__Exercise prompt__
Look through the material below and copy exactly the lines from the line with "match schema_in (sp_log" to the line with "assert (schema_in (sp_log", those two lines included.

__Data__

>>>>>

(* ===== verification/SpecMessages.v ===== *)
(** What a client of the writer's specification can rely on when it writes messages under
    the identifiers that their channels and schemas have: if no two of them share an
    identifier, every message is written, and is in the log as it was given. *)

From S2P Require Import Prelude Utf8 BTree Errors Bin Records Crc Io Codec Channels Read ReadTheory Conversation MessageStream Summary ChunkWriter ChunkWriterTheory Writer WriterTheory WriterSpec Instances WriterLog WriterMessages SpecClient.

(** Channels by identifier: they agree on the schemas. *)
Record consistent (chans : gmap Z Channel) : Prop := {
  cs_id i c : chans !! i = Some c → channel_id c = i ∧ (0 ≤ i ≤ u16_max)%Z;
  cs_range i c s : chans !! i = Some c → channel_schema c = Some s → (1 ≤ schema_id s ≤ u16_max)%Z;
  cs_schema i j c d s t : chans !! i = Some c → chans !! j = Some d → channel_schema c = Some s → channel_schema d = Some t →
    schema_id s = schema_id t → s = t;
}.

Section messages.
Context `{Crc, !BiMap ChannelContent Z, !BiMap SchemaContent Z, !BiMapOk ChannelContent Z, !BiMapOk SchemaContent Z}.
Context (chans : gmap Z Channel) (Hc : consistent chans).
Implicit Types st : spec_state.

(** A log that declares those channels and their schemas only. *)
Record uses st : Prop := {
  us_ok : log_ok st;
  us_schema id s : schema_in (sp_log st) id = Some s → ∃ i c, chans !! i = Some c ∧ channel_schema c = Some s;
  us_channel id c : channel_in (sp_log st) id = Some c → chans !! id = Some c;
}.

Lemma schema_in_id lg id s : schema_in lg id = Some s → schema_id s = id.
Proof. unfold schema_in. rewrite fmap_Some. by intros (c & _ & ->). Qed.

(** An identifier that is in use, and the content that it has. *)
Lemma used_schema st id k : log_ok st → bt_get id (i_schema_ids (sp_ids st)) = Some k →
  ∃ c, bm_get_by_left c (i_schemas (sp_ids st)) = Some k ∧ schema_in (sp_log st) id = Some (schema_named id c).
Proof.
  intros Hok Hg. destruct (reg_canonical _ _ _ (schemas_ok _ (lo_ids _ Hok)) _ _ Hg) as [c Hk]. exists c. split; [by apply bm_sides|].
  unfold schema_in. rewrite (scoped_assoc_schema _ _ c (lo_scoped _ Hok)); [done|]. apply (rl_decl _ _ _ (lo_schemas _ Hok)). by exists k.
Qed.
Lemma used_channel st id k : log_ok st → bt_get id (i_channel_ids (sp_ids st)) = Some k →
  ∃ c, bm_get_by_left c (i_channels (sp_ids st)) = Some k ∧ channel_in (sp_log st) id = Some (channel_named (sp_log st) id c).
Proof.
  intros Hok Hg. destruct (reg_canonical _ _ _ (channels_ok _ (lo_ids _ Hok)) _ _ Hg) as [c Hk]. exists c. split; [by apply bm_sides|].
  unfold channel_in. rewrite (scoped_assoc_channel _ _ c (lo_scoped _ Hok)); [done|]. apply (rl_decl _ _ _ (lo_channels _ Hok)). by exists k.
Qed.

Lemma ensure_schema_spec st i c s : uses st → chans !! i = Some c → channel_schema c = Some s →
  ∃ st', spec_ensure_schema s st = (Ok (), st') ∧ uses st' ∧ extends st st' ∧ schema_in (sp_log st') (schema_id s) = Some s.
Proof.
  intros [Hok Hus Huc] Hi Hs. pose proof (cs_range _ Hc _ _ _ Hi Hs) as Hr. unfold spec_ensure_schema, get_ids. rewrite bind_gets.
  set (content := mkSchemaContent (schema_name s) (schema_encoding s) (schema_data s)).
  assert (schema_named (schema_id s) content = s) as Hnamed by by destruct s.
  destruct (bt_get (schema_id s) (i_schema_ids (sp_ids st))) as [k|] eqn:Hg.
  - destruct (used_schema _ _ _ Hok Hg) as (c' & Hk & Hin). destruct (Hus _ _ Hin) as (j & d & Hj & Hd).
    assert (schema_named (schema_id s) c' = s) as He by (symmetry; by eapply (cs_schema _ Hc i j)).
    assert (c' = content) as -> by (rewrite <-Hnamed in He; destruct c'; unfold schema_named in He; cbn in He; by simplify_eq).
    rewrite Hk, Z.eqb_refl. exists st. split_and!; [done|done|by apply extends_refl|by rewrite Hin, Hnamed].
  - pose proof (log_ok_schema st content (schema_id s) (i_next_schema (sp_ids st)) Hok Hg ltac:(lia) (reg_next _ _ _ (schemas_ok _ (lo_ids _ Hok)))) as Hok'.
    unfold on_ids, emit. rewrite bind_modify. eexists. split; [reflexivity|]. cbn -[bt_insert] in Hok' |- *.
    assert (∀ id, schema_in (sp_log st ++ [RSchema (mkSchemaHeader (schema_id s) (schema_name s) (schema_encoding s)) (schema_data s)]) id =
      match schema_in (sp_log st) id with Some t => Some t | None => if (schema_id s =? id)%Z then Some s else None end) as Hsi.
    { intros id. rewrite schema_in_snoc. cbn. destruct (schema_in _ id); [done|]. destruct (Z.eqb_spec (schema_id s) id) as [<-|]; [|done]. by destruct s. }
    assert (schema_in (sp_log st) (schema_id s) = None) as Hnone.
    { destruct (schema_in _ _) as [t|] eqn:Ht; [|done]. pose proof (schema_in_used _ _ _ Hok Ht) as Hu. unfold bt_contains in Hu. by rewrite Hg in Hu. }
    split_and!.
    + split; cbn [sp_log]; [exact Hok'|..].
      * intros id t. rewrite Hsi. destruct (schema_in (sp_log st) id) eqn:E; [intros [= <-]; by eapply Hus|].
        destruct (schema_id s =? id)%Z; [|done]. intros [= <-]. by exists i, c.
      * intros id d. rewrite channel_in_snoc by apply (lo_scoped _ Hok'). destruct (channel_in (sp_log st) id) eqn:E; [intros [= <-]; by apply Huc|done].
    + eexists [_]. split; [done|]. by split.
    + etransitivity; [exact (Hsi _)|]. by rewrite Hnone, Z.eqb_refl.
Qed.

Lemma ensure_channel_spec st i c : uses st → chans !! i = Some c → (∀ s, channel_schema c = Some s → schema_in (sp_log st) (schema_id s) = Some s) →
  ∃ st', spec_ensure_channel c st = (Ok (), st') ∧ uses st' ∧ extends st st' ∧ channel_in (sp_log st') i = Some c.
Proof.
  intros [Hok Hus Huc] Hi Hs. destruct (cs_id _ Hc _ _ Hi) as [Hid Hr]. unfold spec_ensure_channel, get_ids. rewrite bind_gets, Hid.
  set (content := mkChannelContent (channel_topic c) (channel_schema_id c) (channel_message_encoding c) (channel_metadata c)).
  assert (schema_known st (channel_schema_id c)) as Hknown.
  { unfold schema_known, channel_schema_id. destruct (channel_schema c) as [s|] eqn:Es; [right|by left]. cbn.
    pose proof (schema_in_used _ _ _ Hok (Hs s eq_refl)) as Hu. unfold bt_contains in Hu. by destruct (bt_get _ _). }
  assert ((if (channel_schema_id c =? 0)%Z then None else schema_in (sp_log st) (channel_schema_id c)) = channel_schema c) as Hsch.
  { unfold channel_schema_id. destruct (channel_schema c) as [s|] eqn:Es; [|done]. cbn. pose proof (cs_range _ Hc _ _ _ Hi Es).
    rewrite (proj2 (Z.eqb_neq _ _)) by lia. by apply Hs. }
  destruct (bt_get i (i_channel_ids (sp_ids st))) as [k|] eqn:Hg.
  - destruct (used_channel _ _ _ Hok Hg) as (c' & Hk & Hin). pose proof (Huc _ _ Hin) as Hi'. rewrite Hi in Hi'. injection Hi' as Hcc.
    assert (c' = content) as ->.
    { unfold content. rewrite Hcc. unfold channel_schema_id. unfold channel_named. destruct c' as [t sid e m]. cbn. f_equal.
      destruct (Z.eqb_spec sid 0) as [->|Hne]; [done|].
      pose proof (lo_scoped _ Hok) as Hsc. assert ((i, mkChannelContent t sid e m) ∈ log_channels (sp_log st)) as Hlc.
      { apply (rl_decl _ _ _ (lo_channels _ Hok)). exists k. split; [done|by apply bm_sides]. }
      destruct (scoped_linked _ _ _ Hsc Hlc) as [|[x Hx]%assoc_in]; [done|]. cbn in Hx. unfold schema_in. by rewrite Hx. }
    rewrite Hk, Z.eqb_refl. exists st. split_and!; [done|done|by apply extends_refl|by rewrite Hin, <-Hcc].
  - pose proof (log_ok_channel st content i (i_next_channel (sp_ids st)) Hok Hg Hknown Hr (reg_next _ _ _ (channels_ok _ (lo_ids _ Hok)))) as Hok'.
    unfold on_ids, emit. rewrite bind_modify. eexists. split; [reflexivity|]. cbn -[bt_insert] in Hok' |- *.
    assert (∀ id, channel_in (sp_log st ++ [RChannel (mkChannelRecord i (channel_schema_id c) (channel_topic c) (channel_message_encoding c) (channel_metadata c))]) id =
      match channel_in (sp_log st) id with Some t => Some t | None => if (i =? id)%Z then Some c else None end) as Hci.
    { intros id. rewrite channel_in_snoc by apply (lo_scoped _ Hok'). destruct (channel_in _ id); [done|]. cbn [c_id c_topic c_schema_id c_message_encoding c_metadata].
      destruct (Z.eqb_spec i id) as [<-|]; [|done]. rewrite Hsch, <-Hid. by destruct c. }
    assert (channel_in (sp_log st) i = None) as Hnone.
    { destruct (channel_in _ _) as [t|] eqn:Ht; [|done]. pose proof (channel_in_used _ _ _ Hok Ht) as Hu. unfold bt_contains in Hu. by rewrite Hg in Hu. }
    split_and!.
    + split; cbn [sp_log]; [exact Hok'|..].
      * intros id t. rewrite schema_in_snoc. destruct (schema_in (sp_log st) id) eqn:E; [intros [= <-]; by eapply Hus|done].
      * intros id d. rewrite Hci. destruct (channel_in (sp_log st) id) eqn:E; [intros [= <-]; by apply Huc|].
        destruct (Z.eqb_spec i id) as [<-|]; [|done]. by intros [= <-].
    + eexists [_]. split; [done|]. by split.
    + etransitivity; [exact (Hci _)|]. by rewrite Hnone, Z.eqb_refl.
Qed.

(** A message on one of the channels. *)
Lemma client_write st m : uses st → chans !! channel_id (message_channel m) = Some (message_channel m) → (messages_in (sp_log st) < u64_max)%Z →
  ∃ st', spec_write m st = (Ok (), st') ∧ uses st' ∧ messages_of_log (sp_log st') = messages_of_log (sp_log st) ++ [m] ∧
    List.filter is_extra (sp_log st') = List.filter is_extra (sp_log st) ∧ messages_in (sp_log st') = (messages_in (sp_log st) + 1)%Z.
Proof.
  intros Hu Hi Hm. set (c := message_channel m) in *. pose proof Hu as [Hok _ _].
  assert (∃ st1, match channel_schema c with Some s => spec_ensure_schema s | None => mret () end st = (Ok (), st1) ∧ uses st1 ∧ extends st st1 ∧
    ∀ s, channel_schema c = Some s → schema_in (sp_log st1) (schema_id s) = Some s) as (st1 & E1 & Hu1 & Hx1 & Hs1).
  { destruct (channel_schema c) as [s|] eqn:Hs.
    - destruct (ensure_schema_spec st _ _ _ Hu Hi Hs) as (st1 & E & Hu1 & Hx & Hin). exists st1. split_and!; try done. by intros t [= <-].
    - exists st. split_and!; try done. by apply extends_refl. }
  destruct (ensure_channel_spec st1 _ _ Hu1 Hi Hs1) as (st2 & E2 & Hu2 & Hx2 & Hin). pose proof (extends_trans _ _ _ Hx1 Hx2) as Hx.
  set (h := mkMessageHeader (channel_id c) (message_sequence m) (message_log_time m) (message_publish_time m)).
  assert (∀ p : record → bool, (∀ r, is_declaration r = true → p r = false) → List.filter p (sp_log st2) = List.filter p (sp_log st)) as Hf
    by (intros p Hp; by apply (extends_filter _ _ _ Hx)).
  assert (messages_in (sp_log st2) = messages_in (sp_log st)) as Hm2 by (unfold messages_in; rewrite Hf; [done|by intros []]).
  destruct (client_write_known st2 h (message_data m) c (us_ok _ Hu2) Hin ltac:(lia)) as (st3 & E3 & Hlog & Hok3 & _).
  exists st3. split_and!.
  - unfold spec_write. fold c. rewrite (bind_method_Ok _ _ _ _ _ E1), (bind_method_Ok _ _ _ _ _ E2). exact E3.
  - destruct Hu2 as [Hok2 Hus2 Huc2]. split; rewrite ?Hlog; [done|..].
    + intros id s. rewrite schema_in_snoc. destruct (schema_in (sp_log st2) id) eqn:E; [intros [= <-]; by eapply Hus2|done].
    + intros id d. rewrite channel_in_snoc by (rewrite <-Hlog; apply (lo_scoped _ Hok3)).
      destruct (channel_in (sp_log st2) id) eqn:E; [intros [= <-]; by apply Huc2|done].
  - rewrite Hlog, messages_of_log_app by apply Hu2. rewrite (extends_messages _ _ Hok Hx). f_equal. cbn.
    rewrite (channel_in_app _ _ _ c (lo_scoped _ (us_ok _ Hu2)) Hin). cbn. unfold message_on. by destruct m.
  - rewrite Hlog, List.filter_app, app_nil_r. apply Hf. by intros [].
  - by rewrite Hlog, messages_in_snoc, Hm2.
Qed.
End messages.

<<<<<

__Solution to this task__
      match schema_in (sp_log st) id with Some t => Some t | None => if (schema_id s =? id)%Z then Some s else None end) as Hsi.
    { intros id. rewrite schema_in_snoc. cbn. destruct (schema_in _ id); [done|]. destruct (Z.eqb_spec (schema_id s) id) as [<-|]; [|done]. by destruct s. }
    assert (schema_in (sp_log st) (schema_id s) = None) as Hnone.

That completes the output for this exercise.